Dellosa was among six alleged terrorist cell members from the brutal Abu Sayyaf group arrested last month when President Arroyo said officials had foiled major terror attacks in Manila.

The intelligence report said the men arrested in 2002 admitted membership in a group known as the Rajah Sulaiman Movement, whose primary objective is to establish Islamic cities on Luzon island in the Christian-dominated north. A secondary goal is to carry out terror attacks in the north, taking attention away from predominantly Muslim areas of the south.

The report cites meetings and contacts between Santos, his two brothers and Muslim groups in the south, including Salamat Hashim, the late chair of the separatist Moro Islamic Liberation Front (MILF).

The report says Santos and four Fi Sabilillah converts received special military training from the MILF, including the use of explosives, in December 2001 and January 2002.

When government forces attacked an MILF complex last year, Santos purportedly received instructions from Salamat to carry out bombings, kidnappings and assassinations of high-ranking officials in Manila, the report said, though the plot was never carried out.

MILF spokesman Eid Kabalu acknowledges that Santos visited the group's training camp and interviewed Salamat for a TV-radio program, Discover Islam, which Santos used to run. But Kabalu denied that any contacts with Santos were related to bombings or other terror activities.

Santos is linked to Abu Sayyaf through Omar Lavilla, a classmate of Abu Sayyaf chief Khadaffy Janjalani at a school allegedly established and funded by bin Laden's brother-in-law, Khalifa, the report says. Khalifa, a Saudi businessman, has a Filipina wife and used to visit the Philippines often.

Three sisters provide another connection: one married to Lavilla, one to Janjalani and another to Abu Sayyaf senior officer Abu Solaiman.

Before raids on the madrasahs in Pangasinan and Tarlac, Santos sent Lavilla to Mindanao in the south to get US$180,000 from Janjalani, according to arrested members of the Rajah Sulaiman Movement.

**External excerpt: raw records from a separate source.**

(** C21: the block leaves no trace. In a configuration of Kimi without the
    markers an installation adds its block after the last line; installing again
    with whatever command writes what a first installation would, and a removal
    gives the text back, its last line ended. *)
Theorem a_removed_block_restores_the_file text command :
  index_of KIMI_BEGIN text = None -> index_of KIMI_END text = None ->
  index_of KIMI_END ("command = " +:+ quoted command) = None ->
  exists installed,
    kimiInstall (Some text) command = Some installed /\
    (forall command', kimiInstall (Some installed) command' = kimiInstall (Some text) command') /\
    kimiUninstall (Some installed) = Some (Some (line_ended text)).
Proof.
  intros Hb He Hc. set (t := line_ended text).
  assert (Hfirst : forall c, kimiInstall (Some text) c = Some (t +:+ (kimiBlock c +:+ LINE_END))).
  { intros c. unfold kimiInstall. cbn [default id]. rewrite Hb, He.
    f_equal. unfold t, line_ended. by rewrite <- str_app_assoc. }
  set (block := kimiBlock command). exists (t +:+ (block +:+ LINE_END)). split; [apply Hfirst|].
  assert (Hbegin : index_of KIMI_BEGIN (t +:+ (block +:+ LINE_END)) = Some (String.length t)).
  { unfold t. rewrite index_after by done. unfold block. rewrite kimiBlock_split. cbn [lines_text kimi_lines foldr].
    rewrite <- str_app_assoc, index_of_head. cbn. f_equal. lia. }
  assert (Hlines : Forall (fun line => index_of KIMI_END line = None) (kimi_lines command)).
  { repeat (apply Forall_cons_2; [first [exact Hc|reflexivity]|]). apply Forall_nil_2. }
  assert (Hblock : String.length block = (String.length (lines_text (kimi_lines command)) + String.length KIMI_END)%nat).
  { rewrite <- (str_app_nil_r block). unfold block. rewrite kimiBlock_split, str_app_nil_r. apply string_length_app. }
  assert (Hend : index_of KIMI_END (t +:+ (block +:+ LINE_END)) =
                 Some (String.length t + String.length (lines_text (kimi_lines command)))%nat).
  { unfold t. rewrite index_after by done. unfold block. rewrite kimiBlock_split, index_of_lines by done.
    rewrite index_of_head. cbn. f_equal. lia. }
  assert (Hafter : (String.length t + String.length (lines_text (kimi_lines command)) + String.length KIMI_END)%nat =
                   (String.length t + (String.length block + 0))%nat) by lia.
  split.
  - intros c. rewrite Hfirst. unfold kimiInstall. cbn [default id]. rewrite Hbegin, Hend, Hafter.
    rewrite (proj2 (Nat.leb_le _ _)) by lia.
    rewrite <- (Nat.add_0_r (String.length t)) at 3. rewrite !str_suffix_app, !str_suffix_0.
    rewrite str_prefix_app.
    replace (String.length t + (String.length block + 0) - String.length t)%nat with (String.length block) by lia.
    rewrite str_prefix_app. destruct (str_eqb block (kimiBlock c)) eqn:E.
    + apply bool_decide_eq_true in E. by rewrite <- E.
    + by rewrite <- ?str_app_assoc.
  - unfold kimiUninstall. rewrite Hbegin, Hend, Hafter. rewrite (proj2 (Nat.leb_le _ _)) by lia.
    rewrite !str_suffix_app, str_suffix_0, str_prefix_app.
    change (starts_with (String (chr 13) LINE_END) LINE_END) with false.
    change (starts_with LINE_END LINE_END) with true. cbv iota.
    rewrite <- !Nat.add_assoc, !str_suffix_app. change (str_suffix (0 + 1) LINE_END) with "".
    by rewrite str_app_nil_r.
Qed.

The cash was intended for development of bases in Luzon, buying weapons and carrying out bombings, kidnap-pings and assassinations, the report says, but preparations were suspended because the money did not arrive in time.

The report outlines Fi Sabilillah links with Jemaah Islamiah through Santos; a slain Jemaah Islamiah officer, Fathur Roman al-Ghozi of Indonesia; and Jaybe Ofrasio, a Filipino Muslim convert arrested early this year in Belfast, Northern Ireland.

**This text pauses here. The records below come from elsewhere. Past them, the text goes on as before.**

Lemma pad_bytes l : Forall byte (map pad_codeword l).
Proof. apply Forall_fmap, Forall_forall. intros i _. simpl. unfold pad_codeword, byte. destruct (Nat.even i); lia. Qed.

Lemma buildCodewords_sound bytes spec :
  (length bytes + 2 <= dataCodewords spec)%nat ->
  length (buildCodewords bytes spec) = dataCodewords spec /\ Forall byte (buildCodewords bytes spec).
Proof.
  intros Hl. rewrite buildCodewords_message by done.
  destruct (toBytes_bytes _ _ (length_message bytes)) as [Hb El]. rewrite length_app, length_map, length_seq, El.
  split; [lia|]. apply Forall_app. split; [done|apply pad_bytes].
Qed.

Lemma bits_of_app l l' : bits_of (l ++ l') = bits_of l ++ bits_of l'.
Proof. unfold bits_of. by rewrite map_app, concat_app. Qed.

Lemma std_bits codewords :
  concat (map (fun c => map (fun k => Z.testbit c k) [7; 6; 5; 4; 3; 2; 1; 0]) codewords) = bits_of codewords.
Proof. reflexivity. Qed.

Lemma read_message bytes spec :
  Forall byte bytes -> (length bytes + 2 <= dataCodewords spec)%nat -> (length bytes < 256)%nat ->
  std_message (buildCodewords bytes spec) = Some bytes.
Proof.
  intros Hb Hl Hlt. rewrite buildCodewords_message by done. unfold std_message. cbv zeta.
  rewrite std_bits, bits_of_app, (bits_of_toBytes _ _ (length_message bytes)).
  generalize (bits_of (map pad_codeword (seq 0 (dataCodewords spec - length (toBytes (message bytes)))))). intros rest.
  unfold message. rewrite <- !app_assoc. set (after := repeat false 4 ++ rest).
  change (take 4 (push 4 4 ++ _)) with [false; true; false; false].
  change (number_of [false; true; false; false] =? 4) with true. cbv iota.
  rewrite drop_app_length', take_app_length' by done.
  rewrite number_of_push by (unfold byte; lia). rewrite Nat2Z.id.
  rewrite (proj2 (Nat.leb_le _ _)) by (rewrite !length_app, !length_push, length_bits_of; lia).
  rewrite (app_assoc (push 4 4)), drop_app_length' by done. by rewrite eights_bits_of.
Qed.

(** ** The choice of a mask *)

(** The best of the masks tried: it has a symbol, and no mask tried has a
    smaller penalty, no earlier one an equal one. *)
Definition best_of (grid : list (list Z)) (reserved : list (list bool)) (tried : list Z)
    (best : Z * Z * list (list bool)) : Prop :=
  let '(mask, score, modules) := best in
  candidate grid reserved mask = Some modules /\ score = penalty modules /\
  exists before after, tried = before ++ mask :: after /\
    (forall m ms, m ∈ before -> candidate grid reserved m = Some ms -> score < penalty ms) /\
    (forall m ms, m ∈ after -> candidate grid reserved m = Some ms -> score <= penalty ms).

#[local] Opaque candidate penalty.

Lemma better_best_of grid reserved tried :
  Forall (fun mask => is_Some (candidate grid reserved mask)) tried ->
  tried = [] \/ exists best, foldl (better grid reserved) (Some None) tried = Some (Some best) /\
    best_of grid reserved tried best.
Proof.
  induction tried as [|mask tried IH] using rev_ind; [by left|right].
  apply Forall_app in H as [Ht [[modules Em] _]%Forall_cons]. rewrite foldl_app. cbn [foldl].
  destruct (IH Ht) as [->|([[m score] ms] & E & Em' & -> & before & after & -> & Hbefore & Hafter)].
  - exists (mask, penalty modules, modules). cbn [foldl better]. rewrite Em. split; [done|].
    split_and!; [done..|]. exists [], []. split_and!; [done| |]; intros ? ? []%elem_of_nil.
  - rewrite E. unfold better. rewrite Em. cbv zeta. destruct (Z.ltb_spec (penalty modules) (penalty ms)) as [Hlt|Hge].
    + exists (mask, penalty modules, modules). split; [done|]. split_and!; [done..|].
      exists (before ++ m :: after), []. split_and!; [done| |intros ? ? []%elem_of_nil].
      intros m' ms' Hin E'. rewrite elem_of_app, elem_of_cons in Hin. destruct Hin as [Hin|[->|Hin]].
      * specialize (Hbefore m' ms' Hin E'). lia.
      * rewrite E' in Em'. injection Em' as ->. done.
      * specialize (Hafter m' ms' Hin E'). lia.
    + exists (m, penalty ms, ms). split; [done|]. split_and!; [done..|].
      exists before, (after ++ [mask]). split_and!; [by rewrite <- app_assoc|done|].
      intros m' ms' Hin E'. rewrite elem_of_app, list_elem_of_singleton in Hin. destruct Hin as [Hin| ->]; [by eapply Hafter|].
      rewrite Em in E'. injection E' as <-. done.
Qed.

#[local] Transparent candidate.

Lemma candidates_exist grid reserved : Forall (fun mask => is_Some (candidate grid reserved mask)) masks.
Proof.
  apply Forall_forall. intros mask Hm%elem_of_seqZ. unfold candidate, applyMask. rewrite mask_rule_Some by lia.
  by eexists.
Qed.

(** ** The choice of a version *)

Lemma has_room_spec length version :
  has_room length version = true -> exists spec, specFor version = Some spec /\ (length + 2 <= dataCodewords spec)%nat.
Proof.
  unfold has_room. destruct (specFor version) as [spec|]; [|done]. intros Hr%Nat.leb_le. by exists spec.
Qed.

Lemma head_filter_Some {A} (P : A -> Prop) `{!forall x, Decision (P x)} l x :
  head (filter P l) = Some x -> P x /\ exists before after, l = before ++ x :: after /\ Forall (fun y => ~ P y) before.
Proof.
  induction l as [|y l IH]; [done|]. rewrite filter_cons. destruct (decide (P y)) as [Hy|Hy].
  - intros [= ->]. split; [done|]. by exists [], l.
  - intros (Hx & before & after & -> & Hb)%IH. split; [done|]. exists (y :: before), after. split; [done|].
    by constructor.
Qed.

Some contacts may have been involved in providing bank accounts used in transferring suspected Jemaah Isla-miah funds from domestic and foreign bank accounts to Ofrasio's local account, where substantial deposits and withdrawals continued after he left in July 2003 and even after his arrest, the report says. The report gives no figures but calls the transfers "huge."

A Fi Sabilillah officer was also allegedly one of the contacts of suspected Jemaah Islamiah finance officer Taufic Rifqi, an Indonesian arrested in Mindanao in October, and Abdulmukim Edris, an Abu Sayyaf member slain after escaping from jail in July with terror suspect al-Ghozi.

Al-Ghozi, accused of supervising a bloody December 30, 2000, train bombing in Manila that killed 20 people, was killed later in a shootout with soldiers.

Ledesma denied any knowledge of the Rajah Sulaiman Movement or its military arm. Ledesma also denied any links between Fi Sabilillah and the Moro Islamic Liberation Front, Abu Sayyaf or Jemaah Islamiah.

But he said Fi Sabilillah members sometimes encounter MILF members in forums and Abu Sayyaf detainees during jail visits as part of charity work. And he acknowledged that as Muslims, Fi Sabilillah members are interested in making Luzon island a fertile ground for Islamic conversions.

"For us to want a return to our Islamic roots through da'wah, or missionary work, or peaceful means is not out of the question," Ledesma said.

The report said Santos recently arranged explosives procurement through Muslim convert Mohammad Barrientos, who was arrested in April north of Manila with a cache of explosives and a utility vehicle with a false bottom. Although authorities have alleged Barrientos dealt with Santos's group, he has not been identified as a member of any terror networks.